Pete, never to have a time-specific nick again (Keeper of Disambiguating Semicolons) - Born in the Year of the Lab Rat

I asume it's better than the original Dune 2 - holy Zarquon, what a pile of [scatalogism deleted] that was. You couldn't even select groups of units for the same order.

I bought Half-Life on Friday for the unbelievably low price of £7.99. On my computer (Cyrix 166, 32MB RAM, SB16, 2MB video, 4x CD) it plays (at reduced res) at about five frames a second with unintelligible speech clips. But it works, and is just about tolerable.


Huh?

Post 22

MaW

Dune 2 was only lame on the control side because of when it was made - it was quite good for its time. We're just used to the delights Westwood introduced when they made Command and Conquer.

Emperor is significantly better than Dune 2, and much better than the Command and Conquer games too. The unit balance is better, the campaign is more interesting to play, and because losing a mission doesn't always mean that you lose the whole game like it does in C&C, WarCraft II, StarCraft and most other games of that type, you get some nice non-linear gameplay. It's possible to retreat if your attack goes wrong, and choose to attack another territory instead. Or, you can retreat if the computer attacks one of your territories, if you don't particularly feel like defending it. Of course, that's not usually a good idea, since the object is to conquer the planet...

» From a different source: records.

(** C10. When a day of [mass_holidays] collides with the entry [old] of
    the same user and date, the round of the loop sets the day-type of that
    entry and goes on; every row keeps its primary key, user, date, start
    time, end time and break, and the rows of other users and dates keep
    their day-type as well.  A request with this one day is answered with
    success and an empty error. *)
Theorem mass_holidays_duplicate_sets_daytype_only :
  forall r db year month user_id day_key daytype n e old json_data,
    well_formed_table db ->
    authenticated r ->
    POST_get "year" r = Some year ->
    POST_get "month" r = Some month ->
    POST_get "user_id" r = Some user_id ->
    stored_daytype daytype ->
    py_int day_key = Ok n ->
    holiday_entry year month user_id n daytype = Ok e ->
    In old db -> entry_key old = entry_key e ->
    mass_holidays_entry (Some year) (Some month) (Some user_id) json_data
      (day_key, daytype) db
    = (Ok None, set_daytype_of old daytype db)
    /\ (holiday_data r = Some [(day_key, daytype)] ->
        mass_holidays r db
        = (Ok (JsonResponse (mk_json (Some true) (Some EmptyString) None)),
           set_daytype_of old daytype db))
    /\ Forall2 (fun row row' =>
                  same_but_daytype row row'
                  /\ TrackingEntry.daytype row'
                     = if same_key old row then daytype
                       else TrackingEntry.daytype row)
               db (set_daytype_of old daytype db).
Proof.
  intros r db year month user_id day_key daytype n e old json_data
         Hdb Hr Hy Hm Hu [Hne Hlen] Hn He Hin Hk.
  assert (Hstep : forall j,
             mass_holidays_entry (Some year) (Some month) (Some user_id) j
               (day_key, daytype) db
             = (Ok None, set_daytype_of old daytype db)).
  { intros j. unfold mass_holidays_entry. cbn [fst snd].
    rewrite Hn, Hne, Hlen. cbn [orb].
    unfold create_entry. unfold holiday_entry in He. cbn [opt_pyval].
    rewrite He.
    assert (Hdup : existsb (same_key e) db = true).
    { apply existsb_same_key. rewrite <- Hk. now apply in_map. }
    rewrite (save_new_duplicate e db Hdup).
    rewrite Z.eqb_refl.
    apply TrackingEntry_new_ok in He.
    destruct He as (s & u & [= <-] & Hd & Hu' & Hue & _ & _).
    unfold objects_get. cbn [join append] in Hd |- *.
    rewrite Hu', Hd. cbn [bind].
    assert (Hkey : (u, TrackingEntry.entry_date e)
                   = (TrackingEntry.user_id old, TrackingEntry.entry_date old)).
    { unfold entry_key in Hk. rewrite Hk, Hue. reflexivity. }
    injection Hkey as -> ->.
    destruct Hdb as (Huniq & Hids & Hdates).
    rewrite (filter_key_unique db old Huniq Hin). cbn [queryset_get].
    rewrite save_existing_with_daytype; [reflexivity | | assumption].
    repeat split; assumption. }
  split; [apply Hstep|]. split.
  - intros Hdata. unfold mass_holidays.
    rewrite request_check_authenticated, admin_check_authenticated
      by assumption.
    unfold json_response, mass_holidays_body.
    rewrite Hdata, Hy, Hm, Hu. cbn [mass_holidays_loop].
    rewrite Hstep. reflexivity.
  - pose proof (set_daytype_of_frame old daytype db) as Hf.
    eapply Forall2_impl; [|exact Hf].
    intros a b [Hs Hd]. split; [exact Hs|]. rewrite Hd.
    unfold same_key, key_is.
    rewrite (Z.eqb_sym (TrackingEntry.user_id old)).
    destruct (TrackingEntry.user_id a =? TrackingEntry.user_id old)%Z;
      cbn [andb]; trivial.
    destruct (date_eqb (TrackingEntry.entry_date old)
                (TrackingEntry.entry_date a)) eqn:E1;
      destruct (date_eqb (TrackingEntry.entry_date a)
                  (TrackingEntry.entry_date old)) eqn:E2; trivial.
    + apply date_eqb_eq in E1. symmetry in E1. apply date_eqb_eq in E1.
      congruence.
    + apply date_eqb_eq in E2. symmetry in E2. apply date_eqb_eq in E2.
      congruence.
Qed.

And you also get the occasional sojurn to other planets - I've not played enough of the campaigns to see more than one mission on the Ordos homeworld, where the Teilaxu were wreaking havoc (they weren't once I'd been at them though!) But I do know that you also get to go to Caladan and Geidi Prime in the Atreidies and Harkonnen campaigns respectively. Obviously, you can't harvest spice there to get money - you get a regular cash infusion, so spending has to be carefully regulated.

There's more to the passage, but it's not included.